The notice allows public comment for 60 days. The bill comes into force on January 1, 2022, but compliance with the rule will not be mandatory until six months after final publication.
The regulation seeks to parallel the Truth in Lending Act (TILA) disclosures for small business financing, so that business owners are given “the information they need to make an informed and financially responsible decision.” Standardized disclosures will also allow borrowers to compare the prices and costs of trade finance between multiple vendors. The law specifies four types of financing involved – sales-based, closed, open and factoring – as well as the information required for each.
Notably, the definition of “sales-based financing” in the bill encompasses the practices of many providers of cash advances to merchants. Indeed, a “sales-based” financing means “a transaction that is reimbursed by the beneficiary to the supplier, over time, as a percentage of sales or revenue, the payment amount of which may increase or decrease depending on the volume. sales made or income received by the beneficiary. The term also includes “an adjustment mechanism in which funding is repaid as a fixed payment but provides for a reconciliation process that adjusts the payment to an amount corresponding to a percentage of sales or income”.

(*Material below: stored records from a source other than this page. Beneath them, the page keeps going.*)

Fixpoint processCanceledOrderStates (env : Env) (orderID originalCancelCommand : string)
    (actionStates : list json) : M unit :=
  match actionStates with
  | [] => mret tt
  | actionState :: rest =>
      match actionState with
      | JObject actionMap =>
          match actionMap !! "actionStatus" with
          | Some (JString actionStatus) =>
              if bool_decide (actionStatus = "FAILED") then
                sendPLCResponse env originalCancelCommand types.PLCStatusFailed;;
                deleteCanceledOrder orderID
              else if bool_decide (actionStatus = "FINISHED") then
                sendPLCResponse env originalCancelCommand types.PLCStatusSuccess;;
                deleteCanceledOrder orderID
              else processCanceledOrderStates env orderID originalCancelCommand rest
          | _ => processCanceledOrderStates env orderID originalCancelCommand rest
          end
      | _ => processCanceledOrderStates env orderID originalCancelCommand rest
      end
  end.

(** [stateMsg] is what [json.Unmarshal(msg.Payload(), &stateMsg)] leaves:
    [None] when it returns an error, else the decoded object. *)
Definition HandleRobotState (env : Env) (stateMsg : option (gmap string json)) : M unit :=
  match stateMsg with
  | None => mret tt
  | Some stateMsg =>
      match stateMsg !! "orderId" with
      | Some (JString orderID) =>
          if bool_decide (orderID ≠ "") then
            let actionStates :=
              match stateMsg !! "actionStates" with
              | Some (JArray elems) => Some elems
              | _ => None
              end in
            canceled ← getCanceledOrders;
            match canceled !! orderID with
            | Some originalCancelCommand =>
                match actionStates with
                | Some actionStates =>
                    processCanceledOrderStates env orderID originalCancelCommand actionStates
                | None => mret tt
                end
            | None =>
                active ← getActiveOrders;
                match active !! orderID with
                | Some originalCommand =>
                    match actionStates with
                    | Some actionStates =>
                        processActionStates env orderID originalCommand actionStates
                    | None => mret tt
                    end
                | None => mret tt
                end
            end
          else mret tt
      | _ => mret tt
      end
  end.

(** ** The process as a transition system *)

(** A message delivered to one of the two subscriptions. *)
Inductive Message : Type :=
| PLCCommand (payload : string)
| RobotState (stateMsg : option (gmap string json)).

Definition deliver (env : Env) (msg : Message) : M unit :=
  match msg with
  | PLCCommand payload => HandlePLCCommand env payload
  | RobotState stateMsg => HandleRobotState env stateMsg
  end.

(** The states a process goes through: it starts from
    [NewDirectActionHandler] and runs one callback to its end for every
    message delivered, one callback at a time (a callback that panics
    ends the process). *)
Inductive reachable : Process → Prop :=
| reachable_init : reachable NewDirectActionHandler
| reachable_deliver (p p' : Process) (env : Env) (msg : Message) :
    reachable p →
    EnvOK env →
    deliver env msg p = Some (tt, p') →
    reachable p'.

(** Running the callbacks for a list of messages, each with its own
    environment. *)
Fixpoint run (msgs : list (Env * Message)) : M unit :=
  match msgs with
  | [] => mret tt
  | (env, msg) :: rest => deliver env msg;; run rest
  end.

End Handler.

(** ** Vocabulary of the properties *)

(** The status an element of [actionStates] reports: the loops of
    [processActionStates] and [processCanceledOrderStates] look at an
    element only when it is an object whose [actionStatus] is a string. *)
Definition actionStatusOf (actionState : json) : option string :=
  match actionState with
  | JObject actionMap =>
      match actionMap !! "actionStatus" with
      | Some (JString actionStatus) => Some actionStatus
      | _ => None
      end
  | _ => None
  end.

(** Some action of the report has status [status]. *)
Definition reports (actionStates : list json) (status : string) : Prop :=
  Exists (λ actionState, actionStatusOf actionState = Some status) actionStates.

(** An action the scan of a canceled order passes over: its status is
    neither FAILED nor FINISHED (or it has none). *)
Definition skipped (actionState : json) : Prop :=
  actionStatusOf actionState ≠ Some "FAILED"
  ∧ actionStatusOf actionState ≠ Some "FINISHED".

(** [statusCounts[actionStatus]++] on the map of counts. *)
Definition tally (statusCounts : gmap string Z) (actionStatus : string) : gmap string Z :=
  <[actionStatus := wrap64 (default 0 (statusCounts !! actionStatus) + 1)]> statusCounts.

(** How many actions of the report have status [status]. *)
Definition occurrences (status : string) (statuses : list string) : nat :=
  length (filter (λ s, s = status) statuses).

(** The call of [Publish] that carries the response [<base>:<status>]
    for [command] to the PLC. *)
Definition plcResponse (cfg : Config) (env : Env) (command status : string) : Publication :=
  {| topic := PlcResponseTopic cfg;
     payload := Text (extractBaseCommand command +:+ ":" +:+ status);
     delivered := plcPublish env |}.

(** The header id of a robot-bound document (an order or an
    instant-actions message); a PLC response has none. *)
Definition robotHeaderID (pub : Publication) : option Z :=
  match payload pub with
  | OrderJSON order => Some (types.HeaderID order)
  | InstantActionsJSON instantActions => Some (types.IAHeaderID instantActions)
  | Text _ => None
  end.

(** The header ids of the robot-bound documents handed to [Publish], in
    the order of the calls. *)
Definition robotHeaderIDs (pubs : list Publication) : list Z := omap robotHeaderID pubs.

(** The order id of an order the transport accepted. *)
Definition deliveredOrderID (pub : Publication) : option string :=
  match payload pub with
  | OrderJSON order => if delivered pub then Some (types.OrderID order) else None
  | _ => None
  end.

Definition deliveredOrderIDs (pubs : list Publication) : list string :=
  omap deliveredOrderID pubs.

(** [s] ends with [suffix]; [s] contains [substr]. *)
Definition EndsWith (s suffix : string) : Prop := ∃ pre, s = pre +:+ suffix.

Definition Includes (s substr : string) : Prop := ∃ pre post, s = pre +:+ substr +:+ post.

(** [base] is the part of [s] before its first [':'], all of [s] when it
    has none. *)
Definition BeforeFirstColon (s base : string) : Prop :=
  ¬ Includes base ":" ∧ (s = base ∨ ∃ rest, s = base +:+ ":" +:+ rest).

(** The shapes the effect of one callback on the process state can take
    (shown of [deliver] in [deliver_Effect]). A robot-bound document
    takes the next value of the counter as its header id. *)
Inductive Effect (p : Process) : Process → Prop :=
| Effect_none : Effect p p
| Effect_response (resp : Publication) :
    robotHeaderID resp = None →
    Effect p (emit resp p)
| Effect_active_done (resp : Publication) (orderID : string) :
    robotHeaderID resp = None →
    Effect p (withActiveOrders (delete orderID) (emit resp p))
| Effect_canceled_done (resp : Publication) (orderID : string) :
    robotHeaderID resp = None →
    Effect p (withCanceledOrders (delete orderID) (emit resp p))
| Effect_robot_lost (doc resp : Publication) :
    robotHeaderID doc = Some (wrap64 (headerIDCounter p + 1)) →
    delivered doc = false →
    robotHeaderID resp = None →
    Effect p (emit resp (emit doc (withHeaderIDCounter (wrap64 (headerIDCounter p + 1)) p)))
| Effect_order_sent (order : types.OrderMessage) (doc : Publication) (command : string) :
    payload doc = OrderJSON order →
    delivered doc = true →
    types.HeaderID order = wrap64 (headerIDCounter p + 1) →
    types.OrderID order ≠ "" →
    Effect p (withActiveOrders (insert (types.OrderID order) command)
                (emit doc (withHeaderIDCounter (wrap64 (headerIDCounter p + 1)) p)))
| Effect_cancel_sent (instantActions : types.InstantActionsMessage) (doc : Publication)
    (targetOrderID command : string) :
    payload doc = InstantActionsJSON instantActions →
    types.IAHeaderID instantActions = wrap64 (headerIDCounter p + 1) →
    is_Some (activeOrders p !! targetOrderID) →
    Effect p (withCanceledOrders (insert targetOrderID command)
                (withActiveOrders (delete targetOrderID)
                   (emit doc (withHeaderIDCounter (wrap64 (headerIDCounter p + 1)) p)))).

The law specifically exempts: (1) financial institutions, (2) lenders regulated under the Farm Credit Act, (3) commercial financing secured by real estate, (4) technology service providers who do not provide software and support services only, (5) lenders who do not complete more than five applicable New York transactions in a 12 month period, (6) individual financings in excess of $ 2.5 million, and ( 7) automobile financing.
Our catch. While this regulation should not impose a heavy burden on most businesses, it will take time to create the right information and train staff. As New York joined California By enacting legislation requiring consumer-type disclosures for trade finance transactions, we do not expect to see widespread enactment of similar state laws.